*About this exercise*
Start at the line below containing "let ring' := <[Z.to_nat" and stop at the line containing "tv_w : vhostNetWriter;". Repeat every line of that stretch exactly, and nothing outside it.
###
(* ===== verification/Vring.v ===== *)
(** * The vhost-net writer (utility/vhost.go, utility/tun_vhost.go)

    A split virtqueue in memory shared with the kernel's worker: the descriptor
    table, the available ring, the two index words and the buffer area, which is
    one byte list addressed from [bufBase].  Indices are machine words that wrap.
    The worker's [used] index is an argument of what reads it; the system calls
    of the set-up are left out. *)
From S2P Require Import Prelude Words Egress.
Local Open Scope Z_scope.
Local Open Scope masqued_scope.

(** ** Layout of the arena *)

Definition align (x a : Z) : Z := Z.ldiff (x + a - 1) (a - 1).

Record layout := { availOff : Z; usedOff : Z; bufOff : Z; total : Z }.
Definition layoutArena (n bufSize : Z) : layout :=
  let descBytes := 16 * n in
  let availBytes := 4 + 2 * n + 2 in
  let availOff := descBytes in
  let usedOff := align (availOff + availBytes) 4 in
  let usedBytes := 4 + 8 * n + 2 in
  let bufOff := align (usedOff + usedBytes) 16 in
  {| availOff := availOff; usedOff := usedOff; bufOff := bufOff; total := bufOff + n * bufSize |}.

(** The check of [newVhostNetWriter]. *)
Definition entries_ok (entries : Z) : bool := (Z.land entries (entries - 1) =? 0) && (0 <? entries).

(** ** The writer *)

Definition vnetHdrV1Len : nat := 12.

Record vringDesc := { d_addr : Z; d_len : Z; d_flags : Z; d_next : Z }.

Record vhostNetWriter := {
  vn : nat; bufSize : nat; bufBase : Z;
  vdesc : list vringDesc; availRing : list Z; area : bytes;
  availIdxMem : Z;
  availIdx : Z; lastUsed : Z; freeHead : Z;
  kicks : Z
}.

Definition newVhostNetWriter (entries bufSize : nat) (bufBase : Z) : option vhostNetWriter :=
  if entries_ok (Z.of_nat entries) then
    Some {| vn := entries; bufSize := bufSize; bufBase := bufBase;
            vdesc := replicate entries {| d_addr := 0; d_len := 0; d_flags := 0; d_next := 0 |};
            availRing := replicate entries 0; area := replicate (entries * bufSize) 0;
            availIdxMem := 0; availIdx := 0; lastUsed := 0; freeHead := 0; kicks := 0 |}
  else None.

Definition bufPtr (w : vhostNetWriter) (i : nat) : Z := bufBase w + Z.of_nat (i * bufSize w).

Definition Reclaim (used : Z) (w : vhostNetWriter) : vhostNetWriter :=
  {| vn := vn w; bufSize := bufSize w; bufBase := bufBase w; vdesc := vdesc w; availRing := availRing w; area := area w;
     availIdxMem := availIdxMem w; availIdx := availIdx w; lastUsed := used; freeHead := freeHead w; kicks := kicks w |}.

Definition vhost_Submit (used : Z) (w : vhostNetWriter) (pkt : bytes) : bool * vhostNetWriter :=
  let w := Reclaim used w in
  if u16 (Z.of_nat (vn w)) <=? u16 (availIdx w - lastUsed w) then (false, w)
  else
    let slot := Z.to_nat (Z.land (freeHead w) (Z.of_nat (vn w) - 1)) in
    if (bufSize w <? vnetHdrV1Len + length pkt)%nat then (true, w)
    else
      let off := (slot * bufSize w)%nat in
      let area' := splice (splice (area w) off (replicate vnetHdrV1Len 0)) (off + vnetHdrV1Len) pkt in
      let d := {| d_addr := bufPtr w slot; d_len := u32 (Z.of_nat (vnetHdrV1Len + length pkt)); d_flags := 0; d_next := 0 |} in
      let ring' := <[Z.to_nat (Z.land (availIdx w) (u16 (Z.of_nat (vn w) - 1))) := u16 (Z.of_nat slot)]> (availRing w) in
      (true, {| vn := vn w; bufSize := bufSize w; bufBase := bufBase w; vdesc := <[slot := d]> (vdesc w); availRing := ring';
                area := area'; availIdxMem := availIdxMem w; availIdx := u16 (availIdx w + 1); lastUsed := lastUsed w;
                freeHead := u32 (freeHead w + 1); kicks := kicks w |}).

Definition vhost_Flush (w : vhostNetWriter) : vhostNetWriter :=
  {| vn := vn w; bufSize := bufSize w; bufBase := bufBase w; vdesc := vdesc w; availRing := availRing w; area := area w;
     availIdxMem := availIdx w; availIdx := availIdx w; lastUsed := lastUsed w; freeHead := freeHead w; kicks := kicks w + 1 |}.

(** What a virtio device reads at ring position [i]: the descriptor the ring
    names, and the bytes at its address. *)
Definition dev_read (w : vhostNetWriter) (i : Z) : option bytes :=
  head ← availRing w !! Z.to_nat (i mod Z.of_nat (vn w));
  d ← vdesc w !! Z.to_nat head;
  Some (take (Z.to_nat (d_len d)) (drop (Z.to_nat (d_addr d - bufBase w)) (area w))).

(** ** The batch in front of it *)

Record TunVhostBatch := { tv_w : vhostNetWriter; tv_queued : Z; tv_dstMAC : bytes; tunVhostWrites : Z; tunVhostDrops : Z; tunVhostFull : Z }.

Definition tv_scratch : nat := 14 + 4096.
Definition vhost_frame (dstMAC ip : bytes) : bytes :=
  take 6 dstMAC ++ [2; 0; 0; 0; 0; 1] ++ (if Z.shiftr ip.[0] 4 =? 6 then [134; 221] else [8; 0]) ++ ip.

(** [used1], [used2]: the worker's index at the two submissions.  [None]: the
    panic of [ip[0]] on an empty packet. *)
Definition TunVhost_Add (used1 used2 : Z) (b : TunVhostBatch) (ip : bytes) : option TunVhostBatch :=
  if (tv_scratch <? 14 + length ip)%nat then
    Some {| tv_w := tv_w b; tv_queued := tv_queued b; tv_dstMAC := tv_dstMAC b; tunVhostWrites := tunVhostWrites b;
            tunVhostDrops := tunVhostDrops b + 1; tunVhostFull := tunVhostFull b |}
  else if (length ip =? 0)%nat then None
  else
    let f := vhost_frame (tv_dstMAC b) ip in
    match vhost_Submit used1 (tv_w b) f with
    | (true, w) =>
        Some {| tv_w := w; tv_queued := tv_queued b + 1; tv_dstMAC := tv_dstMAC b; tunVhostWrites := tunVhostWrites b;
                tunVhostDrops := tunVhostDrops b; tunVhostFull := tunVhostFull b |}
    | (false, w) =>
        match vhost_Submit used2 (vhost_Flush w) f with
        | (true, w) =>
            Some {| tv_w := w; tv_queued := tv_queued b + 1; tv_dstMAC := tv_dstMAC b; tunVhostWrites := tunVhostWrites b;
                    tunVhostDrops := tunVhostDrops b; tunVhostFull := tunVhostFull b + 1 |}
        | (false, w) =>
            Some {| tv_w := w; tv_queued := tv_queued b; tv_dstMAC := tv_dstMAC b; tunVhostWrites := tunVhostWrites b;
                    tunVhostDrops := tunVhostDrops b + 1; tunVhostFull := tunVhostFull b + 1 |}
        end
    end.

Definition TunVhost_Flush (b : TunVhostBatch) : TunVhostBatch :=
  if tv_queued b =? 0 then b
  else {| tv_w := vhost_Flush (tv_w b); tv_queued := 0; tv_dstMAC := tv_dstMAC b;
          tunVhostWrites := tunVhostWrites b + tv_queued b; tunVhostDrops := tunVhostDrops b; tunVhostFull := tunVhostFull b |}.
Definition TunVhost_Full (b : TunVhostBatch) : bool := false.
Definition TunVhost_Empty (b : TunVhostBatch) : bool := tv_queued b =? 0.

(** ** The writer beside its worker *)

(** [v_used]: the worker's index word; [v_got]: the frames it has taken;
    [v_acc]: the packets [Submit] has put in the ring. *)
Record vstate := { v_w : vhostNetWriter; v_used : Z; v_got : list bytes; v_acc : list bytes }.

Inductive vstep : vstate -> vstate -> Prop :=
  | vs_submit s pkt r w : vhost_Submit (v_used s) (v_w s) pkt = (r, w) ->
      vstep s {| v_w := w; v_used := v_used s; v_got := v_got s;
                 v_acc := v_acc s ++ (if r && (vnetHdrV1Len + length pkt <=? bufSize w)%nat then [pkt] else []) |}
  | vs_flush s : vstep s {| v_w := vhost_Flush (v_w s); v_used := v_used s; v_got := v_got s; v_acc := v_acc s |}
  (* the worker takes the next published entry and counts it as used *)
  | vs_worker s f : v_used s <> availIdxMem (v_w s) -> dev_read (v_w s) (v_used s) = Some f ->
      vstep s {| v_w := v_w s; v_used := u16 (v_used s + 1); v_got := v_got s ++ [f]; v_acc := v_acc s |}.

Definition vinit (w : vhostNetWriter) : vstate := {| v_w := w; v_used := 0; v_got := []; v_acc := [] |}.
###
*Solution*
      let ring' := <[Z.to_nat (Z.land (availIdx w) (u16 (Z.of_nat (vn w) - 1))) := u16 (Z.of_nat slot)]> (availRing w) in
      (true, {| vn := vn w; bufSize := bufSize w; bufBase := bufBase w; vdesc := <[slot := d]> (vdesc w); availRing := ring';
                area := area'; availIdxMem := availIdxMem w; availIdx := u16 (availIdx w + 1); lastUsed := lastUsed w;
                freeHead := u32 (freeHead w + 1); kicks := kicks w |}).

Definition vhost_Flush (w : vhostNetWriter) : vhostNetWriter :=
  {| vn := vn w; bufSize := bufSize w; bufBase := bufBase w; vdesc := vdesc w; availRing := availRing w; area := area w;
     availIdxMem := availIdx w; availIdx := availIdx w; lastUsed := lastUsed w; freeHead := freeHead w; kicks := kicks w + 1 |}.

(** What a virtio device reads at ring position [i]: the descriptor the ring
    names, and the bytes at its address. *)
Definition dev_read (w : vhostNetWriter) (i : Z) : option bytes :=
  head ← availRing w !! Z.to_nat (i mod Z.of_nat (vn w));
  d ← vdesc w !! Z.to_nat head;
  Some (take (Z.to_nat (d_len d)) (drop (Z.to_nat (d_addr d - bufBase w)) (area w))).

(** ** The batch in front of it *)

Record TunVhostBatch := { tv_w : vhostNetWriter; tv_queued : Z; tv_dstMAC : bytes; tunVhostWrites : Z; tunVhostDrops : Z; tunVhostFull : Z }.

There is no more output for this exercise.